How to complete this task: Filter the entries down to the lines holding "Scope", then copy those lines.

(Saved entries)
——

(* ===== verification/Approval.v ===== *)
(** Approval ([controller/agenticrun/approval.go]): the cluster policy, the
    per-run approval resource, and the decisions the handlers take from them. *)
From stdpp Require Import base list option strings gmap.
From Stdlib Require Import ZArith.
From S2P Require Import Prelude GoText ApiMachinery Types Effects.

Local Open Scope string_scope.
Local Open Scope list_scope.
Local Open Scope prog_scope.

Section Approval.
Context `{K : ApiMachinery}.

Definition getApprovalPolicy : M (res (option ApprovalPolicy)) :=
  r <- call (GetPolicy "cluster") ;;
  match r with
  | Err err => if IsNotFound err then Ret (Ok None)
               else Ret (Err (wrapError "get ApprovalPolicy" err))
  | Ok policy => Ret (Ok (Some policy))
  end.

Definition getAgenticRunApproval (run : AgenticRun) (namespace : string)
    : M (res AgenticRunApproval) :=
  call (GetApproval (MkNamespacedName namespace (run_Name run))).

(** The stages a new approval gets from an [Automatic] policy. *)
Definition autoStage (run : AgenticRun) (ps : ApprovalPolicyStage) : list ApprovalStage :=
  let stage typ := option_list (NewApprovalStage typ "" "" None) in
  if negb (String.eqb (policyStage_Approval ps) ApprovalModeAutomatic) then []
  else if String.eqb (policyStage_Name ps) SandboxStepAnalysis then stage ApprovalStageAnalysis
  else if String.eqb (policyStage_Name ps) SandboxStepExecution then
    if AgenticRunStep_IsZero (spec_Execution (run_Spec run)) then []
    else stage ApprovalStageExecution
  else if String.eqb (policyStage_Name ps) SandboxStepVerification then
    if AgenticRunStep_IsZero (spec_Verification (run_Spec run)) then []
    else stage ApprovalStageVerification
  else [].

Definition autoStages (run : AgenticRun) (policy : option ApprovalPolicy) : list ApprovalStage :=
  match policy with
  | Some p => flat_map (autoStage run) (policy_Stages (policy_Spec p))
  | None => []
  end.

Definition newApproval (run : AgenticRun) (policy : option ApprovalPolicy) (namespace : string)
    : AgenticRunApproval :=
  MkAgenticRunApproval
    (MkObjectMeta (run_Name run) namespace "" "" 0%Z 0%Z None ∅ ∅
       [MkOwnerReference "agentic.openshift.io/v1alpha1" "AgenticRun" (run_Name run)
          (run_UID run) (Some true) (Some true)] [])
    (MkAgenticRunApprovalSpec zeroApprover (autoStages run policy)) [].

Definition ensureAgenticRunApproval (run : AgenticRun) (policy : option ApprovalPolicy)
    (namespace : string) : M (res AgenticRunApproval) :=
  existing <- getAgenticRunApproval run namespace ;;
  match existing with
  | Ok approval => Ret (Ok approval)
  | Err err =>
      if negb (IsNotFound err) then Ret (Err (wrapError "get AgenticRunApproval" err))
      else
        created <- call (CreateApproval (newApproval run policy namespace)) ;;
        match created with
        | Ok approval => Ret (Ok approval)
        | Err err' =>
            if IsAlreadyExists err' then getAgenticRunApproval run namespace
            else Ret (Err (wrapError "create AgenticRunApproval" err'))
        end
  end.

Definition policyStageIs (stage mode : string) (ps : ApprovalPolicyStage) : bool :=
  String.eqb (policyStage_Name ps) stage && String.eqb (policyStage_Approval ps) mode.

Definition isStagePolicyManual (policy : option ApprovalPolicy) (stage : string) : bool :=
  match policy with
  | None => false
  | Some p => existsb (policyStageIs stage ApprovalModeManual) (policy_Stages (policy_Spec p))
  end.

Definition isAutoApprovedByPolicy (policy : option ApprovalPolicy) (stage : string) : bool :=
  match policy with
  | None => false
  | Some p => existsb (policyStageIs stage ApprovalModeAutomatic) (policy_Stages (policy_Spec p))
  end.

Definition approvalStages (approval : option AgenticRunApproval) : list ApprovalStage :=
  match approval with Some a => approval_Stages (approval_Spec a) | None => [] end.

Definition isStageApproved (approval : option AgenticRunApproval)
    (policy : option ApprovalPolicy) (stage : string) : bool :=
  if existsb (λ s, String.eqb (stage_Type s) stage &&
                   negb (String.eqb (stage_Decision s) ApprovalDecisionDenied))
       (approvalStages approval)
  then true
  else if match policy with
          | Some p => existsb (policyStageIs stage ApprovalModeAutomatic)
                        (policy_Stages (policy_Spec p))
          | None => false
          end
  then true
  else if String.eqb stage SandboxStepEscalation && negb (isStagePolicyManual policy stage)
  then true
  else false.

Definition isStageDenied (approval : option AgenticRunApproval) (stage : string) : bool :=
  existsb (λ s, String.eqb (stage_Type s) stage &&
                String.eqb (stage_Decision s) ApprovalDecisionDenied)
    (approvalStages approval).

(** The agent named by the arm of the stage, if the arm is there. *)
Definition armAgent (stage : string) (s : ApprovalStage) : option string :=
  if String.eqb stage SandboxStepAnalysis then analysisApproval_Agent <$> stage_Analysis s
  else if String.eqb stage SandboxStepExecution then
    executionApproval_Agent <$> stage_Execution s
  else if String.eqb stage SandboxStepVerification then
    verificationApproval_Agent <$> stage_Verification s
  else if String.eqb stage SandboxStepEscalation then
    escalationApproval_Agent <$> stage_Escalation s
  else None.

Fixpoint overrideAgent (stages : list ApprovalStage) (stage : string) : string :=
  match stages with
  | [] => ""
  | s :: ss =>
      if negb (String.eqb (stage_Type s) stage) then overrideAgent ss stage
      else match armAgent stage s with
           | Some agent => agent
           | None => overrideAgent ss stage
           end
  end.

Definition getStageOverrideAgent (approval : option AgenticRunApproval) (stage : string)
    : string :=
  overrideAgent (approvalStages approval) stage.

Fixpoint stageOption (stages : list ApprovalStage) : Z :=
  match stages with
  | [] => 0
  | s :: ss =>
      if String.eqb (stage_Type s) ApprovalStageExecution then
        match stage_Execution s with
        | Some e => match executionApproval_Option e with
                    | Some o => o
                    | None => stageOption ss
                    end
        | None => stageOption ss
        end
      else stageOption ss
  end.

Definition getStageOption (approval : option AgenticRunApproval) : Z :=
  stageOption (approvalStages approval).

(** ** Facts *)
Lemma isStageApproved_spec approval policy stage :
  isStageApproved approval policy stage = true ↔
  (∃ s, s ∈ approvalStages approval ∧ stage_Type s = stage ∧
        stage_Decision s ≠ ApprovalDecisionDenied)
  ∨ isAutoApprovedByPolicy policy stage = true
  ∨ (stage = SandboxStepEscalation ∧ isStagePolicyManual policy stage = false).
Proof.
  unfold isStageApproved, isAutoApprovedByPolicy.
  set (auto := match policy with Some p => _ | None => _ end).
  destruct (existsb _ (approvalStages approval)) eqn:Hex.
  - apply existsb_exists in Hex as (s & Hin & Hs). bool_hyps.
    split; [intros _; left; exists s; rewrite list_elem_of_In; auto|done].
  - assert (Hno : ¬ ∃ s, s ∈ approvalStages approval ∧ stage_Type s = stage ∧
        stage_Decision s ≠ ApprovalDecisionDenied).
    { intros (s & Hin & <- & Hd). apply not_true_iff_false in Hex. apply Hex.
      apply existsb_exists. exists s. rewrite <- list_elem_of_In.
      rewrite String.eqb_refl, andb_true_l, negb_true_iff, String.eqb_neq. done. }
    destruct auto; [tauto|].
    destruct (String.eqb_spec stage SandboxStepEscalation); simpl;
      destruct (isStagePolicyManual policy stage); simpl; naive_solver.
Qed.

Lemma isStageDenied_spec approval stage :
  isStageDenied approval stage = true ↔
  ∃ s, s ∈ approvalStages approval ∧ stage_Type s = stage ∧
       stage_Decision s = ApprovalDecisionDenied.
Proof.
  unfold isStageDenied. rewrite existsb_exists. split.
  - intros (s & Hin & Hs). bool_hyps. exists s. by rewrite list_elem_of_In.
  - intros (s & Hin & <- & Hd). exists s. rewrite <- list_elem_of_In, Hd, String.eqb_refl. done.
Qed.

Lemma autoStage_elem run ps s :
  s ∈ autoStage run ps →
  policyStage_Approval ps = ApprovalModeAutomatic ∧ stage_Type s = policyStage_Name ps ∧
  stage_Decision s = "" ∧ stage_Type s ≠ SandboxStepEscalation ∧
  (stage_Type s = SandboxStepExecution →
   AgenticRunStep_IsZero (spec_Execution (run_Spec run)) = false) ∧
  (stage_Type s = SandboxStepVerification →
   AgenticRunStep_IsZero (spec_Verification (run_Spec run)) = false).
Proof.
  unfold autoStage.
  destruct (String.eqb_spec (policyStage_Approval ps) ApprovalModeAutomatic); simpl;
    [|by intros ?%elem_of_nil].
  destruct (String.eqb_spec (policyStage_Name ps) SandboxStepAnalysis) as [->|?];
    [intros ->%list_elem_of_singleton; done|].
  destruct (String.eqb_spec (policyStage_Name ps) SandboxStepExecution) as [->|?].
  { destruct (AgenticRunStep_IsZero (spec_Execution _)) eqn:?; [by intros ?%elem_of_nil|].
    intros ->%list_elem_of_singleton; done. }
  destruct (String.eqb_spec (policyStage_Name ps) SandboxStepVerification) as [->|?];
    [|by intros ?%elem_of_nil].
  destruct (AgenticRunStep_IsZero (spec_Verification _)) eqn:?; [by intros ?%elem_of_nil|].
  intros ->%list_elem_of_singleton; done.
Qed.

Lemma autoStages_elem run policy s :
  s ∈ autoStages run policy →
  isAutoApprovedByPolicy policy (stage_Type s) = true ∧ stage_Decision s = "" ∧
  stage_Type s ≠ SandboxStepEscalation ∧
  (stage_Type s = SandboxStepExecution →
   AgenticRunStep_IsZero (spec_Execution (run_Spec run)) = false) ∧
  (stage_Type s = SandboxStepVerification →
   AgenticRunStep_IsZero (spec_Verification (run_Spec run)) = false).
Proof.
  destruct policy as [p|]; simpl; [|by intros ?%elem_of_nil].
  rewrite list_elem_of_In, in_flat_map. intros (ps & Hin & Hs).
  apply list_elem_of_In, autoStage_elem in Hs as (Ha & Ht & Hd & ?).
  split; [|done]. apply existsb_exists. exists ps. split; [done|].
  unfold policyStageIs. rewrite Ht, Ha, !String.eqb_refl. done.
Qed.

(** The approval the controller creates for a run approves exactly what
    the policy approves automatically: it denies no stage, approves no step
    the run does not have, and never the escalation. *)
Theorem newApproval_stages run policy namespace :
  let a := Some (newApproval run policy namespace) in
  (∀ stage, isStageDenied a stage = false) ∧
  (∀ s, s ∈ approvalStages a →
     isAutoApprovedByPolicy policy (stage_Type s) = true ∧
     stage_Type s ≠ SandboxStepEscalation ∧
     (stage_Type s = SandboxStepExecution →
      AgenticRunStep_IsZero (spec_Execution (run_Spec run)) = false) ∧
     (stage_Type s = SandboxStepVerification →
      AgenticRunStep_IsZero (spec_Verification (run_Spec run)) = false)) ∧
  (∀ stage, isStageApproved a policy stage = isStageApproved None policy stage).
Proof.
  simpl. split; [|split].
  - intros stage. apply not_true_iff_false. intros (s & Hin & _ & Hd)%isStageDenied_spec.
    apply autoStages_elem in Hin as (_ & Hd' & _). rewrite Hd in Hd'. done.
  - intros s (? & _ & ? & ?)%autoStages_elem. done.
  - intros stage. apply eq_true_iff_eq. rewrite !isStageApproved_spec. simpl.
    split; [|intros [(s & ?%elem_of_nil & _)|?]; tauto].
    intros [(s & Hin & <- & _)|?]; [|tauto].
    apply autoStages_elem in Hin as (? & _). tauto.
Qed.
End Approval.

——

Response area:
Local Open Scope string_scope.
Local Open Scope list_scope.
Local Open Scope prog_scope.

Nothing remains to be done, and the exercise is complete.